Copy the lines exactly as they appear, starting with the first line of the records and ending with the line that contains "(** [utf8.RuneLen]: the".

- RECORD EXCERPTS -

•••••

(** * go-storage: the key-value store and its transaction log

    A shallow embedding of [storage.go]: the guarded map ([Get], [Put],
    [Delete]), the log record format written by [FileTransactionLogger.Run]
    and read back by [FileTransactionLogger.ReadEvents], the start-up replay
    of [initializeTransactionLog] and [main].

    Conventions.
    - A Go [string] is the list of the runes that Go's scanner decodes from
      it (one [N] per code point); text that is not valid UTF-8 is outside
      the model.
    - [uint64] and [byte] are [N] with the wrap-around written out.
    - The standard-library calls of the source ([fmt.Sscanf], [fmt.Fprintf],
      [bufio.Scanner], [os.OpenFile]) are modelled next to the code that
      calls them, for the one format string the source uses. *)

From Stdlib Require Import NArith List Lia Ascii String Sorted.
From stdpp Require Import base option numbers list gmap.

Local Open Scope N_scope.

Abbreviation rune := N (only parsing).

(** ** Runes and strings *)

Module GoString.

Definition TAB : rune := 9.
Definition NL : rune := 10.
Definition CR : rune := 13.

(** A Rocq string literal read as runes (one per character). *)
Definition runes (s : string) : list rune :=
  List.map N_of_ascii (list_ascii_of_string s).

(** [utf8.RuneLen]: the number of bytes of a rune in a Go string. *)
Definition utf8_len (r : rune) : N :=
  if r <? 0x80 then 1
  else if r <? 0x800 then 2
  else if r <? 0x10000 then 3
  else 4.

(** [len(s)] of a Go string: its length in bytes. *)
Definition byte_len (s : list rune) : N :=
  foldr (fun r n => utf8_len r + n) 0 s.

End GoString.
Import GoString.

(** ** strconv: decimal numerals *)

Module Strconv.

Definition uint64_limit : N := 2 ^ 64.

(** The digit loop of [strconv.FormatUint(n, 10)]: the least significant
    digit is produced first and put in front of the ones already there. *)
Fixpoint format_digits (fuel : nat) (n : N) (acc : list rune) : list rune :=
  match fuel with
  | O => acc
  | S f =>
      let acc' := (48 + n mod 10) :: acc in
      if n / 10 =? 0 then acc' else format_digits f (n / 10) acc'
  end.

(** A [uint64] has at most twenty decimal digits. *)
Definition FormatUint (n : N) : list rune := format_digits 20 n [].

Definition isDigit (r : rune) : bool := (48 <=? r) && (r <=? 57).

Definition digits_value (acc : N) (tok : list rune) : N :=
  fold_left (fun a d => a * 10 + (d - 48)) tok acc.

(** [strconv.ParseUint(tok, 10, 64)] on a token of decimal digits: the
    value, or [None] (ErrRange) when it does not fit 64 bits. *)
Definition ParseUint (tok : list rune) : option N :=
  let v := digits_value 0 tok in
  if v <? uint64_limit then Some v else None.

•••••

- RESULT OF THIS TASK -
(** * go-storage: the key-value store and its transaction log

    A shallow embedding of [storage.go]: the guarded map ([Get], [Put],
    [Delete]), the log record format written by [FileTransactionLogger.Run]
    and read back by [FileTransactionLogger.ReadEvents], the start-up replay
    of [initializeTransactionLog] and [main].

    Conventions.
    - A Go [string] is the list of the runes that Go's scanner decodes from
      it (one [N] per code point); text that is not valid UTF-8 is outside
      the model.
    - [uint64] and [byte] are [N] with the wrap-around written out.
    - The standard-library calls of the source ([fmt.Sscanf], [fmt.Fprintf],
      [bufio.Scanner], [os.OpenFile]) are modelled next to the code that
      calls them, for the one format string the source uses. *)

From Stdlib Require Import NArith List Lia Ascii String Sorted.
From stdpp Require Import base option numbers list gmap.

Local Open Scope N_scope.

Abbreviation rune := N (only parsing).

(** ** Runes and strings *)

Module GoString.

Definition TAB : rune := 9.
Definition NL : rune := 10.
Definition CR : rune := 13.

(** A Rocq string literal read as runes (one per character). *)
Definition runes (s : string) : list rune :=
  List.map N_of_ascii (list_ascii_of_string s).

(** [utf8.RuneLen]: the number of bytes of a rune in a Go string. *)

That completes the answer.